Stefano Rosselli del Turco, Marquis, (27 July 1877 – 18 August 1947) was an Italian chess player, writer and publisher. He was five times Italian champion and represented Italy in the Chess Olympiad seven times. He was a member of the famous Rosselli del Turco noble family of Florence.

==Italian championships results==
Born in Florence, Rosselli del Turco received the title of National Master from the Italian Chess Federation in 1900. He played in all ten of the first official Italian championships, and was twice official Italian champion. He tied for 7-8th at Viareggio 1921 (1st ITA-ch, Davide Marotti won); won a match for the title against Marotti (8½–4½) at Naples 1923; lost a match for the title to Mario Monticelli (6–8) at Florence 1929; won at Milan 1931 (4th ITA-ch); took 6th at Milan 1934 (Monticelli won); tied for 2nd-3rd at Florence 1935 (Antonio Sacconi won); tied for 7-9th at Florence 1936 (Vincenzo Castaldi won); took 12th at Naples 1937 (Castaldi won); tied for 7-8th at Rome 1939 (Monticelli won), and tied for 7-8th at Florence 1943 (10th ITA-ch, Vincenzo Nestler won). As well, he was unofficial Italian champion in 1919 and 1920.

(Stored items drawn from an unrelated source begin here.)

(** [prepareToWrite({ bitDir })] *)
Definition prepareToWrite (m : AbstractBitConfig) (bitDir : string) : M (list JSONFile) :=
  let* plainObject := lift (toPlainObject m) in
  let JsonFiles := [] in
  let* JsonFiles :=
    if writeToPackageJson m then
      let packageJsonPath := composePackageJsonPath bitDir in
      let* packageJsonFile := fs_readJson packageJsonPath in
      let* packageJsonFile := lift (set_prop packageJsonFile "bit" plainObject) in
      ret (JsonFiles ++ [addJsonFile bitDir packageJsonPath packageJsonFile])
    else ret JsonFiles in
  let* JsonFiles :=
    if writeToBitJson m then
      let bitJsonPath := composeBitJsonPath bitDir in
      ret (JsonFiles ++ [addJsonFile bitDir bitJsonPath plainObject])
    else ret JsonFiles in
  ret JsonFiles.

(** [write({ bitDir })] *)
Definition write (m : AbstractBitConfig) (bitDir : string) : M (list JsVal) :=
  let* jsonFiles := prepareToWrite m bitDir in
  Promise_all (map JSONFile_write jsonFiles).

(** [pathHasBitJson], [pathHasPackageJson] *)
Definition pathHasBitJson (bitPath : string) : M bool :=
  fs_exists (composeBitJsonPath bitPath).

Definition pathHasPackageJson (bitPath : string) : M bool :=
  fs_exists (composePackageJsonPath bitPath).

(** [removeIfExist(bitPath)].  The condition is the promise [fs.exists]
    returns, not its awaited value. *)
Definition removeIfExist (bitPath : string) : M JsVal :=
  let dirToRemove := composeBitJsonPath bitPath in
  if promise_truthy (fs_exists dirToRemove) then
    let* _ := logger_info ("abstract-bit-config, deleting " +:+ dirToRemove) in
    fs_remove dirToRemove
  else ret (VBool false).

End Async.

(** ** Concrete instances *)

(** Modelled from the spec: the values of [../../constants].  The
    specification names the default language ["javascript"] and the default
    binding prefix ["@bit"]; the file names, the two environment kinds, the
    no-plugin sentinel and the empty default extension set are given their
    plain names. *)
Definition bit_constants : Constants :=
  {| BIT_JSON := "bit.json";
     NO_PLUGIN_TYPE := "none";
     COMPILER_ENV_TYPE := "compiler";
     TESTER_ENV_TYPE := "tester";
     DEFAULT_LANGUAGE := "javascript";
     DEFAULT_BINDINGS_PREFIX := "@bit";
     DEFAULT_EXTENSIONS := VObj [];
     PACKAGE_JSON := "package.json" |}.

(** [path.join] on two segments that need no normalisation. *)
Definition join_segments (dir file : string) : string := dir +:+ "/" +:+ file.

(** A plugin factory that records the property bag it receives and resolves
    to a fixed handle. *)
Definition spy_factory (handle : JsVal) : JsVal -> M JsVal :=
  fun bag w =>
    ({| fs_files := fs_files w;
        logged := logged w;
        factory_calls := factory_calls w ++ [bag] |}, Normal handle).

(** A world with no file, no message and no factory call. *)
Definition empty_world : World :=
  {| fs_files := ∅; logged := []; factory_calls := [] |}.

(** A world whose only file is the workspace descriptor [/ws/bit.json]. *)
Definition bit_json_world : World :=
  {| fs_files := {[ "/ws/bit.json" := VObj [("env", VObj [])] ]};
     logged := []; factory_calls := [] |}.

(** A world whose only file is the package descriptor [/ws/package.json]. *)
Definition package_json_world : World :=
  {| fs_files := {[ "/ws/package.json" := VObj [("name", VStr "app")] ]};
     logged := []; factory_calls := [] |}.

(** The persistence flags are set by the concrete subclasses. *)
Definition with_write_flags (m : AbstractBitConfig) (toPackageJson toBitJson : bool)
  : AbstractBitConfig :=
  {| path := path m; _compiler := _compiler m; _tester := _tester m;
     dependencies := dependencies m; devDependencies := devDependencies m;
     compilerDependencies := compilerDependencies m;
     testerDependencies := testerDependencies m;
     lang := lang m; bindingPrefix := bindingPrefix m;
     extensions := extensions m;
     writeToPackageJson := toPackageJson;
     writeToBitJson := toBitJson |}.

(** The declared type of the [_compiler] and [_tester] fields: a string, or
    an object whose entries are objects. *)
Definition env_typed (v : JsVal) : bool :=
  match v with
  | VStr _ => true
  | VObj kvs =>
      forallb (fun kv => match snd kv with VObj _ => true | _ => false end) kvs
  | _ => false
  end.

Section Canonical.
Context {K : Constants}.

(** What an accessor computes from the stored value. *)
Definition normalized_or_absent (stored : JsVal) : JsVal :=
  if R_isEmpty (transformEnvToObject stored) then VUndefined
  else transformEnvToObject stored.

(** A value equals the system default for its key: [lang] against the
    default language, [bindingPrefix] against the default prefix,
    [extensions] against the default extension set by deep equality. *)
Definition equals_system_default (key : string) (val : JsVal) : bool :=
  String.eqb key "lang" && strict_eq_str val DEFAULT_LANGUAGE
  || String.eqb key "bindingPrefix" && strict_eq_str val DEFAULT_BINDINGS_PREFIX
  || String.eqb key "extensions" && R_equals val DEFAULT_EXTENSIONS.

(** The property bag as the specification lists it. *)
Definition specPropertyBag (name consumerPath scopePath rawConfig files
                            configPath envType context : JsVal) : JsVal :=
  VObj [ ("name", name);
         ("consumerPath", consumerPath);
         ("scopePath", scopePath);
         ("rawConfig", rawConfig);
         ("files", files);
         ("configPath", configPath);
         ("envType", envType);
         ("context", context) ].

End Canonical.

(** ** Sample models *)

Definition with_path (m : AbstractBitConfig) (p : JsVal) : AbstractBitConfig :=
  {| path := p; _compiler := _compiler m; _tester := _tester m;
     dependencies := dependencies m; devDependencies := devDependencies m;
     compilerDependencies := compilerDependencies m;
     testerDependencies := testerDependencies m;
     lang := lang m; bindingPrefix := bindingPrefix m;
     extensions := extensions m;
     writeToPackageJson := writeToPackageJson m;
     writeToBitJson := writeToBitJson m |}.

(** [new AbstractBitConfig({ compiler: 'babel', tester: 'mocha' })] *)
Definition legacy_model : AbstractBitConfig :=
  @constructor bit_constants
    [("compiler", VStr "babel"); ("tester", VStr "mocha")].

(** A model with one structured compiler entry, at [/consumer/bit.json]. *)
Definition structured_model : AbstractBitConfig :=
  with_path
    (@constructor bit_constants
       [("compiler",
         VObj [("babel",
                VObj [("rawConfig", VObj [("presets", VArr [VStr "es2015"])]);
                      ("options", VObj []);
                      ("files", VArr [VStr ".babelrc"])])])])
    (VStr "/consumer/bit.json").

(** [new AbstractBitConfig({ lang: 'javascript', bindingPrefix: '@bit' })
      .addDependency(id)] where [id.toObject()] is [{'foo@1.0.0': '1.0.0'}]. *)
Definition dependencies_only_model : AbstractBitConfig :=
  addDependency
    (@constructor bit_constants
       [("lang", VStr "javascript"); ("bindingPrefix", VStr "@bit")])
    {| toObject := VObj [("foo@1.0.0", VStr "1.0.0")] |}.

(** ** Reading a descriptor back *)

(** [e.code] on a caught exception. *)
Definition error_code (e : JsError) : Completion JsVal :=
  match e with
  | TypeError _ => Normal VUndefined
  | ErrnoError code _ => Normal (VStr code)
  | Thrown v => get_prop v "code"
  end.

(** [try { ... } catch (e) { ... }] in an [async] method. *)
Definition try_catch {A} (body : M A) (handler : JsError -> M A) : M A :=
  fun w =>
    match body w with
    | (w', Normal a) => (w', Normal a)
    | (w', Throw e) => handler e w'
    end.

(** [loadJsonFileIfExist(jsonFilePath)], over the [readJson] it awaits. *)
Definition loadJsonFileIfExistWith (readJson : string -> M JsVal)
    (jsonFilePath : string) : M JsVal :=
  try_catch
    (bind (readJson jsonFilePath) (fun file => ret file))
    (fun e =>
       bind (lift (error_code e)) (fun code =>
       if strict_eq_str code "ENOENT" then ret VNull else throw e)).

(** [loadJsonFileIfExist(jsonFilePath)] *)
Definition loadJsonFileIfExist (jsonFilePath : string) : M JsVal :=
  loadJsonFileIfExistWith fs_readJson jsonFilePath.

(** ** Well-formed values *)

(** The keys of every object inside a value are pairwise distinct, as they
    are in any JavaScript object. *)
Fixpoint distinct_keys (v : JsVal) : bool :=
  match v with
  | VArr l =>
      (fix all (l : list JsVal) : bool :=
         match l with
         | [] => true
         | x :: l' => distinct_keys x && all l'
         end) l
  | VObj kvs =>
      bool_decide (NoDup (map fst kvs)) &&
      (fix all (kvs : Props) : bool :=
         match kvs with
         | [] => true
         | (_, x) :: kvs' => distinct_keys x && all kvs'
         end) kvs
  | _ => true
  end.

(** The order of two neighbouring property names of an object: an array
    index comes before a larger index and before any other name, and no other
    name comes before an index. *)
Definition key_before (k1 k2 : string) : bool :=
  match array_index k1, array_index k2 with
  | Some a, Some b => (a <? b)%N
  | Some _, None => true
  | None, Some _ => false
  | None, None => true
  end.

(** Names in the order [Object.keys] gives them: the array indices, ascending,
    then the other names. *)
Fixpoint keys_in_order (ks : list string) : bool :=
  match ks with
  | k1 :: rest =>
      match rest with
      | k2 :: _ => key_before k1 k2
      | [] => true
      end && keys_in_order rest
  | [] => true
  end.

(** A property list that is a plain mapping: distinct names, in property
    order, none of them [__proto__]. *)
Definition plain_mapping (kvs : Props) : bool :=
  bool_decide (NoDup (map fst kvs))
  && keys_in_order (map fst kvs)
  && match assoc "__proto__" kvs with Some _ => false | None => true end.

(** The entries of a property list other than [__proto__]. *)
Definition without_proto (kvs : Props) : Props :=
  List.filter (fun kv => negb (String.eqb (fst kv) "__proto__")) kvs.

(** The properties [Object.assign] copies from a list of sources, in the
    order it copies them. *)
Definition assigned (sources : list JsVal) : Props :=
  concat (map own_enumerable sources).

(** The properties of the [dependencies] field ([undefined] has none). *)
Definition dependency_entries (m : AbstractBitConfig) : Props :=
  own_enumerable (dependencies m).

(** * Properties *)

(** ** Values and property lists *)

Lemma strict_eq_str_true (v : JsVal) (s : string) :
  strict_eq_str v s = true <-> v = VStr s.
Proof.
  destruct v; simpl; try (split; [discriminate | intros H; discriminate H]).
  rewrite String.eqb_eq. split; [intros -> | intros [= ->]]; reflexivity.
Qed.

Lemma strict_eq_str_refl (s : string) : strict_eq_str (VStr s) s = true.
Proof. apply strict_eq_str_true. reflexivity. Qed.

Lemma assoc_app (k : string) (a b : Props) :
  assoc k (a ++ b)
  = match assoc k a with Some v => Some v | None => assoc k b end.
Proof.
  induction a as [|[k0 v0] a IH]; simpl; [reflexivity |].
  destruct (String.eqb k0 k); [reflexivity | exact IH].
Qed.

Lemma assoc_obj_replace_eq (kvs : Props) (k : string) (v x : JsVal) :
  assoc k kvs = Some x -> assoc k (obj_replace kvs k v) = Some v.
Proof.
  induction kvs as [|[k0 v0] kvs IH]; simpl; [discriminate |].
  destruct (String.eqb k0 k) eqn:Hk; simpl; rewrite Hk; [reflexivity | exact IH].
Qed.

Lemma assoc_obj_replace_ne (kvs : Props) (k k' : string) (v : JsVal) :
  k <> k' -> assoc k' (obj_replace kvs k v) = assoc k' kvs.
Proof.
  intros Hne. induction kvs as [|[k0 v0] kvs IH]; simpl; [reflexivity |].
  destruct (String.eqb_spec k0 k) as [->|Hk0]; simpl.
  - destruct (String.eqb_spec k k'); [contradiction | reflexivity].
  - destruct (String.eqb_spec k0 k'); [reflexivity | exact IH].
Qed.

==International tournaments results==
He tied for 8-9th at Sanremo 1911 (Hans Fahrni won); placed 10-11th at Opatija 1912 (King's Gambit tournament) with a score of 7½/21 points (Rudolf Spielmann won); won at Bologna 1913 scoring 5½/7; took 5th at Trieste 1923 (Paul Johner won); tied for 12-13th at Meran 1924 (Ernst Grünfeld won); placed 16-17th at Baden-Baden 1925 with 7½/20 (Alexander Alekhine won); and took 9th at Meran 1926 (Edgar Colle won). Rosselli won at Livorno 1926; took 6th at Venice 1929 (Rudolf Pitschak won);
tied for 2nd-3rd with Abraham Baratz, behind Brian Reilly, at Nice 1931, and placed 12th at the Zurich 1934 chess tournament scoring 4½/15 points (Alekhine won).

==Chess Olympiads==
Rosselli del Turco represented Italy in the Chess Olympiad:
- In 1924 at 1st unofficial Chess Olympiad in Paris (+5 –4 =4), took team 6th place and individual 14-15th (Consolation Cup, Karel Hromádka won);
- In 1927 at first board in 1st Chess Olympiad in London (+2 –3 =10);
- In 1931 at first board in 4th Chess Olympiad in Prague (+2 –8 =8);
- In 1933 at first board in 5th Chess Olympiad in Folkestone (+1 –6 =5);
- In 1935 at third board in 6th Chess Olympiad in Warsaw (+1 –11 =3);
- In 1936 at second board in 3rd unofficial Chess Olympiad in Munich (+2 –10 =5);
- In 1937 at first reserve board in 7th Chess Olympiad in Stockholm (+2 –7 =0).

He also participated in the 1928 World Amateur Championship at The Hague, won by Max Euwe, placing 9-11th with a score of 6/15 points.

==Writer, publisher, legacy==
In the years 1911–1916 and 1924–1943, he was the founder and an editor of the Italian chess journal L'Italia Scacchistica. He played some correspondence chess as well, later in life.

He was a strong attacking player, essaying a sharp style, and was at his best up to the late 1920s, when his results declined, likely due to age.